Aber es muss sich auch optisch in den Wohnraum einpassen, Sie können es nach dem Üben ja nicht einfach in einen Schrank stellen wie eine Gitarre.
Wenn Sie fleissig sind, üben Sie vielleicht jeden Tag 2-3 Stunden – aber 10 Stunden täglich schauen Sie das Instrument an…
Ich konstatiere: Ein Klavier(ver)kauf ist eine komplexe Angelegenheit aber das ist auch erst das Salz in der Suppe, so sollte das auch sein.
Aber was passiert jetzt?
Der sonst so anspruchsvolle Kunde entdeckt eBay – und allzu gross ist die Versuchung, hier ein Schnäppchen zu erstehen.

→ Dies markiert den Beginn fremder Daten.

Lemma preserves_get_or_insert_product (name : option string) :
  preserves (both Q) (get_or_insert_product name).
Proof.
  apply (preserves_get_or_insert Products_ProductName Products set_Products).
  intros d t i. apply Q_Products.
Qed.

Lemma preserves_get_or_insert_location (name : option string) :
  preserves (both Q) (get_or_insert_location name).
Proof.
  apply (preserves_get_or_insert
      Locations_LocationName Locations set_Locations).
  intros d t i. apply Q_Locations.
Qed.

Lemma preserves_get_or_insert_driver (name : option string) :
  preserves (both Q) (get_or_insert_driver name).
Proof.
  apply (preserves_get_or_insert Drivers_DriverIdentifier Drivers set_Drivers).
  intros d t i. apply Q_Drivers.
Qed.

Lemma preserves_shipment_iteration (s2_path : string) (r : row2) :
  preserves (both Q) (shipment_iteration s2_path r).
Proof.
  unfold shipment_iteration, shipment_try.
  apply preserves_try_except.
  - apply preserves_bind; [apply preserves_get_or_insert_location|intros o].
    apply preserves_bind; [apply preserves_get_or_insert_location|intros dst].
    apply preserves_bind; [apply preserves_get_or_insert_driver|intros dr].
    apply preserves_bind; [|intros _; apply preserves_commit].
    apply preserves_execute. intros fk d d' a.
    destruct (insert_or_ignore_shipment fk d (shipment_identifier2 r) o dst dr)
      as [e|d1] eqn:E; [discriminate|].
    intros [= <- _]. now apply (Q_Shipments _ _ _ _ _ _ _ E).
  - intros [msg|msg];
      (apply preserves_bind;
       [apply preserves_print | intros _; apply preserves_rollback]).
Qed.

Lemma preserves_line_item_iteration (s1_path : string) (r : row1) :
  preserves (both Q) (line_item_iteration s1_path r).
Proof.
  unfold line_item_iteration, line_item_try.
  apply preserves_try_except.
  - apply preserves_bind; [apply preserves_get_or_insert_product|intros p].
    apply preserves_bind; [apply preserves_print|intros _].
    apply preserves_bind; [|intros _; apply preserves_commit].
    apply preserves_execute. intros fk d d' a.
    destruct (insert_line_item fk d (shipment_identifier1 r) p 1 (on_time1 r))
      as [e|d1] eqn:E; [discriminate|].
    intros [= <- _]. now apply (Q_ShipmentLineItems _ _ _ _ _ _ E).
  - intros [msg|msg];
      (apply preserves_bind;
       [apply preserves_print | intros _; apply preserves_rollback]).
Qed.


Lemma preserves_populate_database_conn (s1_path s2_path : string)
    (df0 : list row0) (df1 : list row1) (df2 : list row2) :
  preserves (both Q) (populate_database_conn s1_path s2_path df0 df1 df2).
Proof.
  unfold populate_database_conn, populate_entities, populate_shipments.
  repeat first
    [ apply preserves_print | apply preserves_commit | apply preserves_ret
    | apply preserves_get_or_insert_product
    | apply preserves_get_or_insert_location
    | apply preserves_get_or_insert_driver
    | apply preserves_shipment_iteration
    | apply preserves_line_item_iteration
    | apply preserves_for_each; intros ?
    | apply preserves_bind; [|intros ?] ].
Qed.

Sicher, Motto des Jahres ist “Geiz ist geil” (ein anderes sog. Musikfachgeschäft wirbt jetzt sogar mit “Geiz hat Vorfahrt”. Bitte, bitte, nichts dagegen. Ich würde eher werben mit “Kompetenz ist geil” und “Qualität hat Vorfahrt”, aber das ist ein anderes Thema).
Zurück zum eBay-Schnäppchen:
Allzu gross ist die Verlockung, per Mausklick ein Klavier zum Schnäppchenpreis erstehen zu können.
Nicht selten werde ich mit der Stimmung beauftragt und der Kunde erzählt stolz, dass das Instrument nur 351,- Euro gekostet hat – gut der Transport auch nochmals 175,- Euro – aber dass sei doch immer noch billig.
Es ist ziemlich deprimierend, wenn man dem Kunden dann ins Gesicht sagen muss, dass z.B. dieses Instrument aufgrund zahlreicher Mängel überhaupt nicht mehr gestimmt werden kann.
eBay hat sich leider zur “Klavierentsorgungsplattform Nummer 1” entwickelt. Weil: Wohin mit einem kaputten Klavier? Dem Sperrmüll ist es zu schwer, die lassen es am Strassenrand stehen…
Also: Rein ins eBay, Beschreibung: ”Klavier, kenne mich leider nicht damit aus, muss wahrscheinlich gestimmt werden, keine Garantie, da von Privat”. Schauen Sie selbst nach, wie viele Instrumente so oder so ähnlich angeboten werden – und wie viele Leute auf so ein Instrument – zumeist ungesehen – bieten!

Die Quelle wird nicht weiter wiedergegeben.